Return to Oz wasn’t a success at the box office or with most critics, but some of its first viewers loved it. And more fans developed through the VHS releases and repeated showings on the Disney Channel. Now, thirty-five years after the movie’s release, it’s considered a cult favorite. Furthermore, the intervening years have brought more Oz adaptations to make it look good.

This year the International Wizard of Oz Club was due to hold its national convention this upcoming weekend. Then came the pandemic. The in-person gathering had to be canceled, and organizers turned their energy into creating a virtual convention titled “To Oz? To Oz!” It will run from the afternoon of Friday, 14 August, through Sunday, 16 August, and registration is free.

As part of OzCon International’s contribution to that Oz Club online event, I just finished chatting with three people who were just the right age to appreciate Return to Oz in the 1980s and to view it with new eyes today.

First I hosted an online panel with Sarah Crotzer, professor of English and Film and editor-in-chief of The Baum Bugle, and Eliza Wren, a filmmaker and musician who composed her own rock score to Return to Oz. Our topic was “Return to Oz at 35.”

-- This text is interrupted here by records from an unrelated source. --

(* ===== verification/EngineParams.v ===== *)
(** * The parameter vector of an engine

    [lt_params] of [hw/rtl/u280_hbm/rd_engine.sv] and [wr_engine.sv]: 256 bits
    whose fields the engines take apart in the same way. *)

From stdpp Require Import base list numbers option.
From S2P Require Import Prelude Clock.
Open Scope Z_scope.

Definition p_work_group_size (P : Z) : Z := slice 0 32 P.
Definition p_stride (P : Z) : Z := slice 32 32 P.
Definition p_num (P : Z) : Z := slice 64 64 P.
Definition p_burst (P : Z) : Z := trunc 16 (slice 128 32 P).
Definition p_base (A P : Z) : Z := slice 160 A P.
Definition p_latency (P : Z) : bool := Z.testbit P 224.
Definition p_mask (P : Z) : Z := trunc 32 (p_work_group_size P - 1).

(** [(mem_burst_size >> $clog2(DATA_WIDTH/8)) - 8'b1]: beats in a burst, less one. *)
Definition axi_len (DATA_WIDTH LEN_WIDTH burst : Z) : Z :=
  trunc LEN_WIDTH (Z.shiftr burst (Z.log2_up (DATA_WIDTH / 8)) - 1).

(** The address after [k] steps of the stride. *)
Definition op_addr (A P k : Z) : Z :=
  trunc A (p_base A P + Z.land (trunc A (p_stride P * k)) (p_mask P)).

(** With a power of two for its size and room above the initial address, the
    positions are taken modulo the work group. *)
Lemma op_addr_modulo A P k n :
  0 <= n <= 32 -> n <= A -> 0 <= k -> p_work_group_size P = 2 ^ n -> p_base A P + 2 ^ n <= 2 ^ A ->
  op_addr A P k = p_base A P + (p_stride P * k) mod p_work_group_size P.
Proof.
  intros Hn HA Hk Hw Hfit. unfold op_addr.
  assert (Hp : 1 <= 2 ^ n <= 2 ^ 32) by (split; [apply (Z.pow_le_mono_r 2 0)|apply Z.pow_le_mono_r]; lia).
  assert (Hm : p_mask P = Z.ones n).
  { unfold p_mask. rewrite Hw, Z.ones_equiv. apply trunc_small. lia. }
  rewrite Hm, Z.land_ones, Hw by lia. unfold trunc at 2.
  assert (E : 2 ^ A = 2 ^ n * 2 ^ (A - n)) by (rewrite <- Z.pow_add_r by lia; f_equal; lia).
  rewrite E, Z.mod_mod_divide by (exists (2 ^ (A - n)); lia).
  pose proof (Z.mod_pos_bound (p_stride P * k) (2 ^ n) ltac:(lia)).
  pose proof (slice_range 160 A P ltac:(lia)) as Hb. fold (p_base A P) in Hb.
  apply trunc_small. lia.
Qed.

(** ** Composing a vector *)

(** Fields of [w] bits put in front of the rest of a vector. *)
Definition field (w x rest : Z) : Z := x + Z.shiftl rest w.

Lemma slice_field w x rest : 0 <= w -> 0 <= x < 2 ^ w -> slice 0 w (field w x rest) = x.
Proof.
  intros Hw Hx. unfold slice, field. rewrite Z.shiftr_0_r, Z.shiftl_mul_pow2 by done.
  rewrite Z.mod_add by lia. by apply Z.mod_small.
Qed.

Lemma slice_field_low v w x rest :
  0 <= v <= w -> 0 <= x < 2 ^ w -> slice 0 v (field w x rest) = trunc v x.
Proof.
  intros Hv Hx. pose proof (slice_field w x rest ltac:(lia) Hx) as E.
  unfold slice in *. rewrite Z.shiftr_0_r in *. rewrite <- E at 2. symmetry.
  by apply trunc_trunc.
Qed.

Lemma shiftr_field w lo x rest :
  0 <= w <= lo -> 0 <= x < 2 ^ w -> Z.shiftr (field w x rest) lo = Z.shiftr rest (lo - w).
Proof.
  intros Hw Hx. unfold field. rewrite Z.shiftl_mul_pow2 by lia.
  replace lo with (w + (lo - w)) at 1 by lia. rewrite <- Z.shiftr_shiftr by lia.
  f_equal. rewrite Z.shiftr_div_pow2, Z.div_add, Z.div_small by lia. lia.
Qed.

Lemma slice_above w lo k x rest :
  0 <= w <= lo -> 0 <= x < 2 ^ w -> slice lo k (field w x rest) = slice (lo - w) k rest.
Proof. intros Hw Hx. unfold slice. by rewrite shiftr_field. Qed.

Lemma testbit_above w lo x rest :
  0 <= w <= lo -> 0 <= x < 2 ^ w -> Z.testbit (field w x rest) lo = Z.testbit rest (lo - w).
Proof.
  intros Hw Hx. pose proof (shiftr_field w lo x rest Hw Hx) as E.
  rewrite <- (Z.add_0_l lo) at 1. rewrite <- Z.shiftr_spec, E, Z.shiftr_spec by lia.
  by f_equal.
Qed.

Lemma testbit_field b rest : Z.testbit (field 1 (Z.b2z b) rest) 0 = b.
Proof.
  unfold field. rewrite Z.shiftl_mul_pow2, Z.mul_comm by done.
  change (2 ^ 1) with 2. rewrite Z.bit0_odd, Z.odd_add_mul_2. by destruct b.
Qed.
Lemma example_memory lat answers T :
  (forall t, (T <= t)%nat -> existsb (Nat.eqb t) answers = false) ->
  (forall t, (t < T)%nat -> count (last (example_env 2 lat (fun _ => true) answers)) (S t) <=
     count (accept 33 256 4 (example_env 2 lat (fun _ => true) answers) example_reg) t) ->
  count (last (example_env 2 lat (fun _ => true) answers)) T = 2 ->
  count (accept 33 256 4 (example_env 2 lat (fun _ => true) answers) example_reg) T = 2 ->
  memory 33 256 4 (example_env 2 lat (fun _ => true) answers) example_reg.
Proof.
  intros Hno Hc Hl Ha.
  assert (E : p_ops (example_params 2 lat) = 2) by by destruct lat; vm_compute.
  assert (H1 : 1 <= p_ops (example_params 2 lat)) by by rewrite E.
  refine (prompt_memory 33 256 4 _ example_reg T (example_run 2 lat (fun _ => true) answers)
    H1 (fun _ => eq_refl) _ Hc (eq_trans Hl (eq_sym E)) (eq_trans Ha (eq_sym E))).
  intros t Ht. unfold last, example_env. cbn. by rewrite Hno.
Qed.

(** A bounded statement about cycles, by evaluation. *)
Ltac each_cycle_of t := first [exfalso; lia|destruct t as [|t]; [by vm_compute|each_cycle_of t]].
Ltac each_cycle := let t := fresh in let Ht := fresh in intros t Ht; each_cycle_of t.

Lemma rd_run_completes_witness :
  let env := example_env 2 true (fun _ => true) [6; 10]%nat in
  lat_timer (reg 33 256 4 env example_reg 7) = 2 /\
  exists te, forall t, (te <= t)%nat ->
    end_of_exec (reg 33 256 4 env example_reg t) = (t =? te)%nat /\
    (forall u, (u < te)%nat -> end_of_exec (reg 33 256 4 env example_reg u) = false) /\
    count (accept 33 256 4 env example_reg) t = 2 /\ count (last env) t = 2 /\
    (true = true -> count (sample 33 256 4 env example_reg) t = 2) /\
    lat_timer_sum (reg 33 256 4 env example_reg t) = trunc 64 (Z.of_nat te - 3) /\
    state (reg 33 256 4 env example_reg t) = RD_IDLE.
Proof.
  cbv zeta. split; [by vm_compute|].
  assert (Hm : memory 33 256 4 (example_env 2 true (fun _ => true) [6; 10]%nat) example_reg).
  { apply (example_memory true [6; 10]%nat 12); [|each_cycle|by vm_compute|by vm_compute].
    intros t Ht. do 12 (destruct t as [|t]; [lia|]). done. }
  assert (Ho : 1 <= p_ops (example_params 2 true)) by (vm_compute; discriminate).
  exact (rd_run_completes 33 256 4 _ example_reg (example_run 2 true (fun _ => true) [6; 10]%nat) Ho Hm).
Defined.

Lemma rd_throughput_addresses_witness :
  let env := example_env 4 false (fun t => negb (t =? 5)%nat) [] in
  accept 33 256 4 env example_reg 7 = true /\
  m_axi_ARADDR (reg 33 256 4 env example_reg 7) =
    op_addr 33 (example_params 4 false) (count (accept 33 256 4 env example_reg) 6) /\
  count (accept 33 256 4 env example_reg) 7 < 4.
Proof.
  cbv zeta. split; [by vm_compute|].
  assert (Ho : 1 <= p_ops (example_params 4 false)) by (vm_compute; discriminate).
  exact (rd_throughput_addresses 33 256 4 _ example_reg
    (example_run 4 false (fun t => negb (t =? 5)%nat) []) Ho eq_refl 7 ltac:(by vm_compute)).
Defined.

Lemma rd_full_speed_addresses_witness :
  (fun k => op_addr 33 (example_params 4 false) (Z.max 0 (k - 1))) <$> seqZ 0 4 =
    [4096; 4096; 4160; 4224] /\
  let env := example_env 4 false (fun _ => true) [] in
  observed (accept 33 256 4 env example_reg) (fun u => m_axi_ARADDR (reg 33 256 4 env example_reg u)) 8 =
    (fun k => op_addr 33 (example_params 4 false) (Z.max 0 (k - 1))) <$> seqZ 0 4.
Proof.
  split; [by vm_compute|]. cbv zeta.
  assert (Ho : 1 <= p_ops (example_params 4 false)) by (vm_compute; discriminate).
  exact (rd_full_speed_addresses 33 256 4 _ example_reg
    (example_run 4 false (fun _ => true) []) Ho eq_refl (fun _ => eq_refl)).
Defined.

Lemma rd_latency_samples_witness :
  let env := example_env 2 true (fun _ => true) [6; 10]%nat in
  exists ta tl, 11%nat = S tl /\ (ta < tl)%nat /\ accept 33 256 4 env example_reg ta = true /\
    last env tl = true /\
    (forall u, (ta < u < tl)%nat -> accept 33 256 4 env example_reg u = false /\ last env u = false) /\
    count (accept 33 256 4 env example_reg) ta = count (sample 33 256 4 env example_reg) 11 /\
    lat_timer (reg 33 256 4 env example_reg 11) = trunc 16 (Z.of_nat tl - Z.of_nat ta).
Proof.
  cbv zeta. assert (Ho : 1 <= p_ops (example_params 2 true)) by (vm_compute; discriminate).
  exact (rd_latency_samples 33 256 4 _ example_reg
    (example_run 2 true (fun _ => true) [6; 10]%nat) Ho 11 ltac:(by vm_compute)).
Defined.

Lemma rd_addresses_in_group_witness :
  let env := example_env 4 false (fun _ => true) [] in
  4096 <= m_axi_ARADDR (reg 33 256 4 env example_reg 7) <= 4096 + 255.
Proof.
  cbv zeta. assert (Ho : 1 <= p_ops (example_params 4 false)) by (vm_compute; discriminate).
  destruct (rd_addresses_in_group 33 256 4 _ example_reg
    (example_run 4 false (fun _ => true) []) Ho 7 ltac:(by vm_compute)) as [_ H]. exact (H ltac:(by vm_compute)).
Defined.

Then I chatted with Freddy Fogarty about how Return to Oz made him an Oz fan and about some of his favorite movie memorabilia. Freddy’s collection was one of the bases for the El Segundo Museum of Art’s terrific Oz display last year.

The recording of those conversations is scheduled to premiere in the “To Oz? To Oz!” lineup on Saturday afternoon. As at any good fan convention, there are plenty of other things happening, too. To view the videos and live events this weekend, one has to be registered in advance, but I believe that eventually all this 2020 content will be available online.

06 August 2020

Hondo from Story to Screenplay to Novel

In a collection of Louis L’Amour stories, I came across this passage in Jon Tuska’s introduction, explaining how L’Amour’s first sale in the western genre eventually produced his first bestseller:
L’Amour sold his first Western short story to a slick magazine a year later, “The Gift of Cochise” in Collier’s (7/5/52). Robert Fellows and John Wayne purchased screen rights to this story from L’Amour for $4,000 and James Edward Grant, one of Wayne’s favorite screenwriters, developed a script from it, changing L’Amour’s Ches Lane to Hondo Lane. L’Amour retained the right to novelize Grant’s screenplay, which differs substantially from his short story, and he was able to get an endorsement from Wayne to be used as a blurb, stating that Hondo was the finest Western Wayne had ever read. Hondo (Fawcett Gold Medal, 1953) by Louis L’Amour was released on the same day as the film, Hondo (Warner, 1953), with a first printing of 320,000 copies.
Making the Hollywood connection was clearly important to L’Amour’s career path, which at this critical point hardly followed the model of a lone author sticking to his creative vision, unswayed by money and celebrity.

The movie Hondo couldn’t match up to George Stevens’s Shane, a masterpiece released a few months earlier. Jack Schaefer’s novel Shane is quite good as well. As with L’Amour, it was Schaefer’s first successful foray into the western genre, and it defined his career.